(Stored items)
# # # # #
(** ** Detection *)

(** Strategy 1: the link of the first default route that is no loopback. *)
Fixpoint default_route_link (routes : list NRoute) : M kernel (option Link) :=
  match routes with
  | [] => mret None
  | route :: routes =>
      match nr_Dst route with
      | None =>
          if 0 <? nr_LinkIndex route then
            attempt (k_LinkByIndex (nr_LinkIndex route)) ≫= λ link,
            match link with
            | Ok link => if isLoopback link then default_route_link routes else mret (Some link)
            | _ => default_route_link routes
            end
          else default_route_link routes
      | Some _ => default_route_link routes
      end
  end.
(** Strategies 2 and 3: the first physical link that is up with an address, else
    the first physical one. *)
Fixpoint first_configured (links : list Link) (firstPhysical : option Link)
    : M kernel (option Link) :=
  match links with
  | [] => mret firstPhysical
  | link :: links =>
      if negb (is_physical link) then first_configured links firstPhysical else
      let firstPhysical := match firstPhysical with None => Some link | p => p end in
      if lk_Up link then
        attempt (k_AddrList link) ≫= λ addrs,
        match addrs with
        | Ok (_ :: _) => mret (Some link)
        | _ => first_configured links firstPhysical
        end
      else first_configured links firstPhysical
  end.
Definition detectWANInterface : M kernel Link :=
  attempt (k_RouteList None) ≫= λ routes,
  match routes with Ok routes => default_route_link routes | _ => mret None end ≫= λ found,
  match found with
  | Some link => mret link
  | None =>
      wrapM "failed to list network interfaces: " k_LinkList ≫= λ links,
      first_configured links None ≫= λ found,
      lift (ok_or (ErrorText "no suitable WAN interface found") found)
  end.
Definition detectLANInterfaces (wanIface : Link) : M kernel (list Link) :=
  wrapM "failed to list network interfaces: " k_LinkList ≫= λ links,
  mret (List.filter (λ link, negb (bool_decide (lk_Name link = lk_Name wanIface)) &&
                             is_physical link) links).

(** ** The default configuration *)

(** The [types.Interface] literals. *)
Definition new_interface (type device protocol ipaddr netmask gateway : string)
    (ports : list string) : Interface :=
  {| if_IPv6 := None; if_Gateway := gateway; if_Comment := ""; if_MAC := ""; if_Type := type;
     if_Device := device; if_DeviceName := device; if_Protocol := protocol; if_IPAddr := ipaddr;
     if_WGPrivateKey := ""; if_Netmask := netmask; if_BridgePorts := ports; if_DNS := [];
     if_WGPeers := []; if_Metric := 0; if_MTU := 0; if_BridgeForwardDelay := 0;
     if_VLANId := 0; if_WGListenPort := 0; if_Enabled := true; if_BridgeSTP := false |}.

(** Protocol, address and netmask to preserve. *)
Definition wan_address (addrs : res (list Addr)) : res (string * string * string) :=
  match addrs with
  | Ok (addr :: _) =>
      match ParseCIDR (IPNet_String addr) with
      | Ok (ip, ipNet) => Ok ("static", IP_String ip, IP_String (net_Mask ipNet))
      | Err _ => Ok ("dhcp", "", "")
      | Panic w => Panic w
      end
  | _ => Ok ("dhcp", "", "")
  end.
Definition is_wan_gateway (wanIface : Link) (route : NRoute) : bool :=
  match nr_Dst route with None => true | Some dst => bool_decide (IPNet_String dst = "0.0.0.0/0") end
  && match nr_Gw route with [] => false | _ => true end
  && (nr_LinkIndex route =? lk_Index wanIface).
Definition wan_gateway (wanIface : Link) (routes : res (list NRoute)) : string :=
  match routes with
  | Ok routes =>
      match List.find (is_wan_gateway wanIface) routes with
      | Some route => IP_String (nr_Gw route)
      | None => ""
      end
  | _ => ""
  end.
Definition lan_interface (lanIfaces : list Link) : Interface :=
  new_interface "bridge" "br-lan" "static" "192.168.1.1" "255.255.255.0" ""
    (lk_Name <$> lanIfaces).

(** A link was detected when this is reached, so the configuration is never
    empty. *)
Definition generateDefaultInterfacesConfig : M kernel InterfacesConfig :=
  wrapM "failed to detect WAN interface: " detectWANInterface ≫= λ wanIface,
  wrapM "failed to detect LAN interfaces: " (detectLANInterfaces wanIface) ≫= λ lanIfaces,
  attempt (k_AddrList wanIface) ≫= λ addrs,
  lift (wan_address addrs) ≫= λ '(protocol, ipaddr, netmask),
  attempt (k_RouteList None) ≫= λ routes,
  let wan := new_interface "physical" (lk_Name wanIface) protocol ipaddr netmask
               (wan_gateway wanIface routes) [] in
  let interfaces := {["wan" := wan]} in
  let interfaces :=
    match lanIfaces with [] => interfaces | _ => <["lan" := lan_interface lanIfaces]> interfaces end in
  mret {| ic_Interfaces := Some interfaces; ic_Version := "1.0" |}.

(** A configuration that cannot be saved is used all the same. *)
Definition LoadInterfacesConfig : M (FS * kernel) InterfacesConfig :=
  attempt (in_files (LoadConfig Unmarshal_InterfacesConfig "interfaces")) ≫= λ loaded,
  match loaded with
  | Err err =>
      if errors_Is err ErrNotExist then
        wrapM "failed to generate default interfaces config: "
          (in_links generateDefaultInterfacesConfig) ≫= λ defaultConfig,
        attempt (in_files (SaveConfig "interfaces" (enc_struct enc_config_field defaultConfig)))
          ≫= λ _,
        mret defaultConfig
      else fail err
  | Panic w => lift (Panic w)
  | Ok config =>
      mret {| ic_Interfaces := Some (gm (ic_Interfaces config)); ic_Version := ic_Version config |}
  end.
End interfaces.

(** ** Lemmas: detection *)

Section detect.
Context `{ReadLaws}.

(** What was found, when something was. *)
Lemma reads_default_route_link routes : ∀ k, ∃ found, default_route_link routes k = (Ok found, k) ∧
  ∀ l, found = Some l → isLoopback l = false ∧ l ∈ links_of k ∧
    ∃ route, route ∈ routes ∧ nr_Dst route = None ∧ nr_LinkIndex route = lk_Index l.
Proof.
  induction routes as [|route routes IH]; intros k; cbn; [by eexists|].
  assert (∃ found, default_route_link routes k = (Ok found, k) ∧
    ∀ l, found = Some l → isLoopback l = false ∧ l ∈ links_of k ∧
      ∃ x, x ∈ route :: routes ∧ nr_Dst x = None ∧ nr_LinkIndex x = lk_Index l) as Hrest.
  { destruct (IH k) as (found & E & Hf). exists found. split; [done|]. intros l Hl.
    destruct (Hf l Hl) as (? & ? & x & ? & ? & ?). split_and!; [done..|]. exists x.
    split; [by right|done]. }
  destruct (nr_Dst route) eqn:Hd; [done|]. case_match; [|done].
  destruct (k_LinkByIndex (nr_LinkIndex route) k) as [r k'] eqn:E.
  pose proof (rl_LinkByIndex _ _ _ _ E) as (-> & Hnp & Hl).
  rewrite (bind_eq _ _ _ _ _ (attempt_eq _ _ _ _ E Hnp)). destruct r as [l|e|w]; [|done..].
  destruct (isLoopback l) eqn:Hlo; [done|]. exists (Some l). split; [done|]. intros l' [= <-].
  destruct (Hl l eq_refl) as [Hin Hi]. split_and!; [done..|]. exists route. split; [by left|done].
Qed.
Lemma reads_first_configured links : ∀ first k, ∃ found,
  first_configured links first k = (Ok found, k) ∧
  ∀ l, found = Some l → first = Some l ∨ (l ∈ links ∧ is_physical l = true).
Proof.
  induction links as [|link links IH]; intros first k; cbn; [exists first; by split; [|left]|].
  assert (∀ f, (∀ l, f = Some l → first = Some l ∨ (l = link ∧ is_physical l = true)) →
    ∃ found, first_configured links f k = (Ok found, k) ∧
    ∀ l, found = Some l → first = Some l ∨ (l ∈ link :: links ∧ is_physical l = true)) as Hrest.
  { intros f Hf. destruct (IH f k) as (found & E & Hfound). exists found. split; [done|].
    intros l Hl. destruct (Hfound l Hl) as [Hl'|[? ?]]; [|right; split; [by right|done]].
    destruct (Hf l Hl') as [?|[-> ?]]; [by left|right; split; [by left|done]]. }
  destruct (is_physical link) eqn:Hp; cbn [negb]; [|apply Hrest; auto].
  assert (∀ l, match first with None => Some link | p => p end = Some l →
    first = Some l ∨ (l = link ∧ is_physical l = true)) as Hf.
  { destruct first; [auto|]. intros l [= <-]. by right. }
  destruct (lk_Up link); [|by apply Hrest].
  destruct (reads_AddrList link k) as (r & E & Hnp).
  rewrite (bind_eq _ _ _ _ _ (attempt_eq _ _ _ _ E Hnp)). destruct r as [[|a addrs]|e|w]; [by apply Hrest| |by apply Hrest|done].
  exists (Some link). split; [done|]. intros l [= <-]. right. split; [by left|done].
Qed.

(** The WAN link: no loopback, and physical unless a default route goes
    through it. *)
Definition wan_link (k : kernel) (l : Link) : Prop :=
  l ∈ links_of k ∧ isLoopback l = false ∧
  (is_physical l = true ∨
   ∃ route, route ∈ routes_of k ∧ nr_Dst route = None ∧ nr_LinkIndex route = lk_Index l).
Lemma physical_no_loopback l : is_physical l = true → isLoopback l = false.
Proof. unfold is_physical. by destruct (isLoopback l). Qed.

Lemma detectWANInterface_spec k : ∃ r, detectWANInterface k = (r, k) ∧ no_panic r ∧
  ∀ l, r = Ok l → wan_link k l.
Proof.
  unfold detectWANInterface.
  destruct (k_RouteList None k) as [rr k'] eqn:Er. apply kl_RouteList in Er as Hr.
  destruct Hr as (-> & Hnp & Hrs).
  rewrite (bind_eq _ _ _ _ _ (attempt_eq _ _ _ _ Er Hnp)).
  assert (∃ found, (match rr with Ok routes => default_route_link routes | _ => mret None end) k
      = (Ok found, k) ∧ ∀ l, found = Some l → wan_link k l) as (found & E & Hf).
  { destruct rr as [routes|e|w]; [|by eexists|done].
    destruct (reads_default_route_link routes k) as (found & E & Hf). exists found.
    split; [done|]. intros l Hl. destruct (Hf l Hl) as (Hlo & Hin & x & Hx & Hd & Hi).
    split_and!; [done..|]. right. exists x. rewrite (Hrs _ eq_refl) in Hx.
    by apply list_elem_of_filter in Hx as [_ Hx]. }
  rewrite (bind_eq _ _ _ _ _ E). destruct found as [l|].
  { exists (Ok l). split_and!; [done..|]. intros l' [= <-]. auto. }
  destruct (k_LinkList k) as [rl k'] eqn:El. apply kl_LinkList in El as Hl.
  destruct Hl as (-> & Hnp' & Hls). rewrite (bind_wrap_eq _ _ _ _ _ _ El).
  destruct rl as [links|e|w]; [|by eexists|done].
  destruct (reads_first_configured links None k) as (found & E' & Hf').
  rewrite (bind_eq _ _ _ _ _ E'). eexists. split; [done|].
  destruct found as [l|]; [|done]. split; [done|]. intros l' [= <-].
  destruct (Hf' l eq_refl) as [?|[Hin Hp]]; [done|]. rewrite (Hls _ eq_refl) in Hin.
  split; [done|]. split; [by apply physical_no_loopback|by left].
Qed.

Lemma detectLANInterfaces_spec wan k : ∃ r, detectLANInterfaces wan k = (r, k) ∧ no_panic r ∧
  ∀ l, r = Ok l → l = List.filter (λ link, negb (bool_decide (lk_Name link = lk_Name wan)) &&
                                         is_physical link) (links_of k).
Proof.
  unfold detectLANInterfaces, wrapM, mbind, M_bind. destruct (k_LinkList k) as [rl k'] eqn:El.
  apply kl_LinkList in El as (-> & Hnp & Hls). destruct rl as [links|e|w]; [|by eexists|done].
  eexists. split; [done|]. split; [done|]. intros l [= <-]. by rewrite (Hls _ eq_refl).
Qed.
Lemma wan_address_no_panic addrs : no_panic addrs → no_panic (wan_address addrs).
Proof.
  intros Hnp. unfold wan_address. destruct addrs as [[|a addrs]|e|w]; [done| |done..].
  pose proof (ParseCIDR_no_panic (IPNet_String a)). by destruct (ParseCIDR _) as [[]|e|w].
Qed.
# # # # #
## Task instructions:
Number of lines with the string "detectWANInterface" in the data above: report this figure and nothing more.

## Response to the task:
4